To further corroborate that flunarizine targets HCV fusion, we used an imaging assay of fluorescent 1,1′‐dioctadecyl‐3,3,3′,3′‐tetramethylindodicarbocyanine (DiI C18[5]; DiD) HCV entry into polarized, three‐dimensional hepatocyte cultures (Baktash et al., unpublished data), which enables quantification of HCV single particle cell surface trafficking to the tight junction complex, virus internalization into early endosomes, and ultimately fusion and uncoating.
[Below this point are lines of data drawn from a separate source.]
(* ===== verification/OfflineWitnesses.v ===== *)
(** A client that opens a small ELF image on the offline host, reads from it and closes
    it, and the theorems about the host applied to that run. *)

From S2P Require Import Prelude Identity Sandbox SandboxPolicyTheory SandboxLifecycle Protocol.
From S2P Require Import ProtocolTheory Authorization SessionMachine SessionInvariant.
From S2P Require Import SessionCommands SessionWorlds AuthorizationTheory Scenarios.
From S2P Require Import LivePatchHistory HostWire HostWireTheory HostHandshakeTheory HostCodec.
From S2P Require Import HostCodecTheory HostResponse HostWitnesses HostEvidence HostEvidenceTheory.
From S2P Require Import HostReading HostSettling HostExchangeTheory HostClient HostClientTheory.
From S2P Require Import SymbolGraph ElfAnalysis AddressSpace AddressSpaceTheory.
From S2P Require Import OfflineImage OfflineHost OfflineHostTheory ImageWitnesses.
Open Scope Z_scope.

(** ** Documents *)

Definition sample_token (generation : Z) : StateToken := mkStateToken sample_sid generation.
Definition octet (n : Z) : bool := (0 <=? n) && (n <=? 255).

(** JSON libraries for the documents of the run: a document is the list of its numbers. *)
Definition event_numbers (layout : EventRawLayout) (event : DebugEvent) : option (list Z) :=
  match layout, event with
  | EventRawNone, DE.CommandResult id CommandOutcome.Succeeded => Some [0; id]
  | EventRawNone, DE.StateChanged (SS.Opening (mkStateToken s g) (DTR.Offline t)) =>
      if decide (s = sample_sid ∧ offline_path t = oi_origin_path sample_image) then Some [1; g] else None
  | EventRawNone, DE.StateChanged (SS.Offline (mkStateToken s g)) =>
      if decide (s = sample_sid) then Some [2; g] else None
  | EventRawNone, DE.StateChanged (SS.Closing (mkStateToken s g)) =>
      if decide (s = sample_sid) then Some [3; g] else None
  | EventRawNone, DE.StateChanged (SS.Closed (mkStateToken s g)) =>
      if decide (s = sample_sid) then Some [4; g] else None
  | EventRawMemoryRead, DE.MemoryRead (ReadViewToken.Offline (mkStateToken s g)) address [] =>
      if decide (s = sample_sid) then Some [5; g; address] else None
  | _, _ => None
  end.

Definition event_of_numbers (numbers : list Z) : option (EventRawLayout * DebugEvent) :=
  match numbers with
  | [0; id] => Some (EventRawNone, DE.CommandResult id CommandOutcome.Succeeded)
  | [1; g] => Some (EventRawNone,
                    DE.StateChanged (SS.Opening (sample_token g) (DTR.Offline (image_target sample_image))))
  | [2; g] => Some (EventRawNone, DE.StateChanged (SS.Offline (sample_token g)))
  | [3; g] => Some (EventRawNone, DE.StateChanged (SS.Closing (sample_token g)))
  | [4; g] => Some (EventRawNone, DE.StateChanged (SS.Closed (sample_token g)))
  | [5; g; address] => Some (EventRawMemoryRead, DE.MemoryRead (ReadViewToken.Offline (sample_token g)) address [])
  | _ => None
  end.

Definition command_numbers (command : DebugCommand) : option (list Z) :=
  match command with
  | DC.Open (DTR.Offline t) => if decide (offline_path t = oi_origin_path sample_image) then Some [0] else None
  | DC.ReadMemory (ReadViewToken.Offline (mkStateToken s g)) address size =>
      if decide (s = sample_sid) then Some [1; g; address; size] else None
  | DC.Close (mkStateToken s g) => if decide (s = sample_sid) then Some [2; g] else None
  | _ => None
  end.

Definition command_of_numbers (numbers : list Z) : option DebugCommand :=
  match numbers with
  | [0] => Some (DC.Open (DTR.Offline (image_target sample_image)))
  | [1; g; address; size] => Some (DC.ReadMemory (ReadViewToken.Offline (sample_token g)) address size)
  | [2; g] => Some (DC.Close (sample_token g))
  | _ => None
  end.

Lemma same_target t i : offline_path t = oi_origin_path i → t = image_target i.
Proof. destruct t. cbn. by intros ->. Qed.

Ltac restore :=
  try done; repeat match goal with H : left _ = left _ |- _ => clear H end; destruct_and?;
  repeat match goal with H : offline_path _ = _ |- _ => apply same_target in H end; by subst.

Lemma event_numbers_back layout event numbers :
  event_numbers layout event = Some numbers → event_of_numbers numbers = Some (layout, event).
Proof.
  intros He. unfold event_numbers in He.
  repeat (case_match; try discriminate He); try case_decide; try discriminate He;
    injection He as <-; cbn; restore.
Qed.

Lemma command_numbers_back command numbers :
  command_numbers command = Some numbers → command_of_numbers numbers = Some command.
Proof.
  intros He. unfold command_numbers in He.
  repeat (case_match; try discriminate He); try case_decide; try discriminate He;
    injection He as <-; cbn; restore.
Qed.

Definition unknown {A} : A + list Z := inr (str "unknown document").

#[local] Instance event_json : Json EventControl :=
  {| json_to_vec := λ c,
       match ec_envelope c with
       | mkEventEnvelope version sequence (Some sid) (Some (mkStateToken s g)) (Some cause) event =>
           match event_numbers (ec_raw_layout c) event with
           | Some numbers =>
               if decide (version = ProtocolVersion_current ∧ sid = sample_sid ∧ s = sample_sid
                          ∧ forallb octet (sequence :: g :: cause :: numbers) = true)
               then inl (sequence :: g :: cause :: numbers) else unknown
           | None => unknown
           end
       | _ => unknown
       end;
     json_from_slice := λ bytes,
       match bytes with
       | sequence :: g :: cause :: numbers =>
           match event_of_numbers numbers with
           | Some (layout, event) =>
               inl (mkEventControl (mkEventEnvelope ProtocolVersion_current sequence (Some sample_sid)
                                      (Some (sample_token g)) (Some cause) event) layout)
           | None => unknown
           end
       | _ => unknown
       end |}.

#[local] Instance command_json : Json CommandControl :=
  {| json_to_vec := λ c,
       match c with
       | mkCommandControl
           (mkCommandEnvelope version id (Some sid) (Some (mkStateToken s g)) command) CommandRawNone =>
           match command_numbers command with
           | Some numbers =>
               if decide (version = ProtocolVersion_current ∧ sid = sample_sid ∧ s = sample_sid
                          ∧ forallb octet (id :: g :: numbers) = true)
               then inl (id :: g :: numbers) else unknown
           | None => unknown
           end
       | _ => unknown
       end;
     json_from_slice := λ bytes,
       match bytes with
       | id :: g :: numbers =>
           match command_of_numbers numbers with
           | Some command =>
               inl (mkCommandControl (mkCommandEnvelope ProtocolVersion_current id (Some sample_sid)
                                        (Some (sample_token g)) command) CommandRawNone)
           | None => unknown
           end
       | _ => unknown
       end |}.

Lemma octets numbers : forallb octet numbers = true → Forall is_byte numbers.
Proof.
  intros Hf. apply forallb_Forall in Hf. eapply list.Forall_impl; [exact Hf|]. intros n Hn.
  unfold octet in Hn. apply andb_true_iff in Hn as [?%Z.leb_le ?%Z.leb_le]. unfold is_byte. lia.
Qed.

Lemma events_carried e : carries (event_document e).
Proof.
  generalize (event_document e).
  intros [[version sequence [sid|] [[s g]|] [cause|] event] layout] bytes; cbn; try discriminate.
  destruct (event_numbers layout event) as [numbers|] eqn:Hn; [|discriminate].
  case_decide as Hd; [|discriminate]. intros [= <-]. destruct Hd as (-> & -> & -> & Ho).
  split; [by apply octets|]. by apply event_numbers_back in Hn as ->.
Qed.

Lemma commands_carried e : carries (command_document e).
Proof.
  generalize (command_document e).
  intros [[version id [sid|] [[s g]|] command] []] bytes; cbn; try discriminate.
  destruct (command_numbers command) as [numbers|] eqn:Hn; [|discriminate].
  case_decide as Hd; [|discriminate]. intros [= <-]. destruct Hd as (-> & -> & -> & Ho).
  split; [by apply octets|]. by apply command_numbers_back in Hn as ->.
Qed.

Lemma documents_typed : typed_documents.
Proof.
  intros bytes c. cbn. destruct bytes as [|id [|g numbers]]; try discriminate.
  destruct (command_of_numbers numbers) as [command|] eqn:Hn; [|discriminate]. intros [= <-]. cbn.
  unfold command_of_numbers in Hn. repeat case_match; try discriminate; by injection Hn as <-.
Qed.

(** ** The run *)

#[local] Instance any_text {E} : Display E := λ _, str "error".

Definition sample_host : OfflineImageDebugHost :=
  mkOfflineHost sample_image
    (mkHandshake HostRole sample_host_build sample_controller_build WireProtocolVersion_current None None
       HS.AwaitingHello)
    sample_epoch sample_helper None None 1 2 1 false None 100.

Lemma sample_host_new :
  OfflineImageDebugHost_new sample_image sample_host_build sample_controller_build sample_epoch
    sample_helper 100 = Ok sample_host.
Proof. vm_cast_no_check (@eq_refl (result OfflineImageDebugHost HandshakeError) (Ok sample_host)). Qed.

Lemma sample_image_ok : image_ok sample_image.
Proof. exact (elf_image_ok _ _ _ _ sample_elf_file sample_analyzed sample_laid_out). Qed.

(** A frame out of order ends the connection, and nothing is answered after it. *)
Definition stray_frame : HostFrame :=
  mkHostFrame (mkFrameHeader WireProtocolVersion_current 9 MK.Command 0 None (BytesBody [])) [].
Definition stray_call : host_call := HostExchange stray_frame DEFAULT_HOST_RESPONSE_LIMITS.

Lemma offline_host_never_executes_witness :
  host_ok sample_image (host_exec stray_call sample_host).2
  ∧ (offline_exchange stray_frame DEFAULT_HOST_RESPONSE_LIMITS (host_exec stray_call sample_host).2).1
    = Err HTE.Disconnected.
Proof.
  destruct (offline_host_never_executes sample_image (host_exec stray_call sample_host).2 stray_call
              sample_image_ok documents_typed) as (Hh & _ & Hd).
  - apply host_step. exact (host_new sample_image _ _ _ _ _ _ sample_host_new).
  - split; [exact Hh|]. rewrite Hd by (vm_compute; reflexivity). reflexivity.
Defined.

Definition offline_calls : list client_call :=
  [ CallBeginSession 1 sample_sid sample_epoch sample_helper;
    CallSubmit (DC.Open (DTR.Offline (image_target sample_image))) ].
Definition connected : DebugHostClient OfflineImageDebugHost * bool :=
  match (connect sample_nonce sample_controller_build sample_host_build sample_host).1 with
  | Ok c => (c, true)
  | _ => (mkClient sample_host CCS.Failed
            (mkInbound WireProtocolVersion_current ProtocolVersion_current 2 None) None 1 2 [] true, false)
  end.
Definition opened_client : DebugHostClient OfflineImageDebugHost :=
  foldl (λ c call, (client_exec call c).2) connected.1 offline_calls.

Lemma opened_reachable : client_reachable (host_ok sample_image) opened_client.
Proof.
  assert (client_reachable (host_ok sample_image) connected.1) as Hc.
  { apply (reach_connect (host_ok sample_image) sample_nonce sample_controller_build sample_host_build
             sample_host _ (dc_transport connected.1)).
    - exact (new_host_ok sample_image _ _ _ _ _ _ sample_host_new).
    - vm_cast_no_check (@eq_refl (result (DebugHostClient OfflineImageDebugHost) DebugHostClientError
                                    * OfflineImageDebugHost)
                          (Ok connected.1, dc_transport connected.1)). }
  apply reach_call; [apply reach_call; [exact Hc|exact I]|exact I].
Qed.

Definition read_view : ReadViewToken := ReadViewToken.Offline (sample_token 3).
Lemma read_succeeds :
  match (submit (DC.ReadMemory read_view 120 4) opened_client).1 with
  | Ok receipt => bool_decide (cre_outcome receipt = CommandOutcome.Succeeded)
  | _ => false
  end = true.
Proof. vm_cast_no_check (@eq_refl bool true). Qed.
Lemma read_receipt :
  ∃ receipt c', submit (DC.ReadMemory read_view 120 4) opened_client = (Ok receipt, c')
                ∧ cre_outcome receipt = CommandOutcome.Succeeded.
Proof.
  pose proof read_succeeds as Hout. revert Hout.
  destruct (submit _ _) as [[receipt|e|p] c']; cbn [fst]; intros Hout; [|discriminate Hout..].
  exists receipt, c'. split; [reflexivity|]. exact (bool_decide_eq_true_1 _ Hout).
Qed.

(** The bytes of the image arrive at the client. *)
Lemma offline_reads_exact_witness :
  ∃ receipt bytes, (submit (DC.ReadMemory read_view 120 4) opened_client).1 = Ok receipt
    ∧ cre_outcome receipt = CommandOutcome.Succeeded
    ∧ ee_event <$> head (cre_events receipt) = Some (DE.MemoryRead read_view 120 bytes)
    ∧ image_bytes_at sample_image 120 4 bytes.
Proof.
  destruct read_receipt as (receipt & c' & Hr & Hout).
  assert (0 ≤ 120) as H120 by done. assert (0 ≤ 4) as H4 by done.
  pose proof (offline_reads_exact sample_image opened_client read_view 120 4 receipt c' sample_image_ok
                documents_typed commands_carried events_carried opened_reachable H120 H4 Hr) as Hx.
  rewrite Hout in Hx. destruct Hx as (read & result & bytes & He & Hread & Hb).
  exists receipt, bytes. split; [exact (f_equal fst Hr)|]. split; [exact Hout|]. split; [|exact Hb].
  rewrite He. cbn. rewrite Hread. reflexivity.
Defined.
Following DiD‐HCV fusion and uncoating, there is an increase in distribution of fluorescence due to mixing of DiD with cellular membranes, which can be quantified.15 Huh‐7.5 cells were grown in extracellular matrix to form hepatic spheroids, treated with either flunarizine or the vehicle control, infected with DiD‐HCV, and imaged for colocalization with either the tight junction marker zona occludins‐1 or the early endosomal marker early endosomal antigen‐1 (EEA‐1) over a time course of entry. We observed that flunarizine did not affect the localization of DiD‐HCV to the tight junction (Fig. 5A,B), nor did it affect the internalization and localization of DiD‐HCV with the early endosome (Fig. 5C,D). Treatment with flunarizine did decrease DiD‐HCV fusion, which is evidenced by significantly lower DiD fluorescence volume at 360 minutes post–temperature shift compared to the vehicle control (Fig. 5E,F). Therefore, flunarizine does not affect HCV trafficking and endocytosis but inhibits fusion of HCV with the endosomal membrane.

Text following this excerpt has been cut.